(** Returns whether a finisher view is offered, with the updated state. *)
Definition _maybe_offer_finisher (s : DuelState) : bool * DuelState :=
  match winner s with
  | None => (false, s)
  | Some w =>
      let loser := flip_side w in
      if bool_decide (user_id (fighter s loser) ∈ unconscious s) && active s then
        let s :=
          match finisher s with
          | Some _ => s
          | None => set_finisher (Some (user_id (fighter s w), user_id (fighter s loser))) s
          end in
        let s :=
          if bool_decide (last (log_lines s) = Some FINISHER_MSG) then s
          else add_raw FINISHER_MSG s in
        (true, s)
      else (false, s)
  end.

Definition _end_if_finished_or_offer (s : DuelState) : M DuelState :=
  let '(offered, s) := _maybe_offer_finisher s in
  if offered then mret s else
  if is_draw s then
    let s := set_finisher None s in
    let s := set_active false s in
    push "Both fighters fall! It's a draw." s
  else
    match winner s with
    | Some w =>
        let s := set_finisher None s in
        let s := set_active false s in
        push ("🏆 " +:+ name (fighter s w) +:+ " wins!") s
    | None => mret s
    end.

▶ **WHAT YOU NEED TO DO**
Your task is to retype all of the lines above exactly.

▶ **SOLUTION**
(** Returns whether a finisher view is offered, with the updated state. *)
Definition _maybe_offer_finisher (s : DuelState) : bool * DuelState :=
  match winner s with
  | None => (false, s)
  | Some w =>
      let loser := flip_side w in
      if bool_decide (user_id (fighter s loser) ∈ unconscious s) && active s then
        let s :=
          match finisher s with
          | Some _ => s
          | None => set_finisher (Some (user_id (fighter s w), user_id (fighter s loser))) s
          end in
        let s :=
          if bool_decide (last (log_lines s) = Some FINISHER_MSG) then s
          else add_raw FINISHER_MSG s in
        (true, s)
      else (false, s)
  end.

Definition _end_if_finished_or_offer (s : DuelState) : M DuelState :=
  let '(offered, s) := _maybe_offer_finisher s in
  if offered then mret s else
  if is_draw s then
    let s := set_finisher None s in
    let s := set_active false s in
    push "Both fighters fall! It's a draw." s
  else
    match winner s with
    | Some w =>
        let s := set_finisher None s in
        let s := set_active false s in
        push ("🏆 " +:+ name (fighter s w) +:+ " wins!") s
    | None => mret s
    end.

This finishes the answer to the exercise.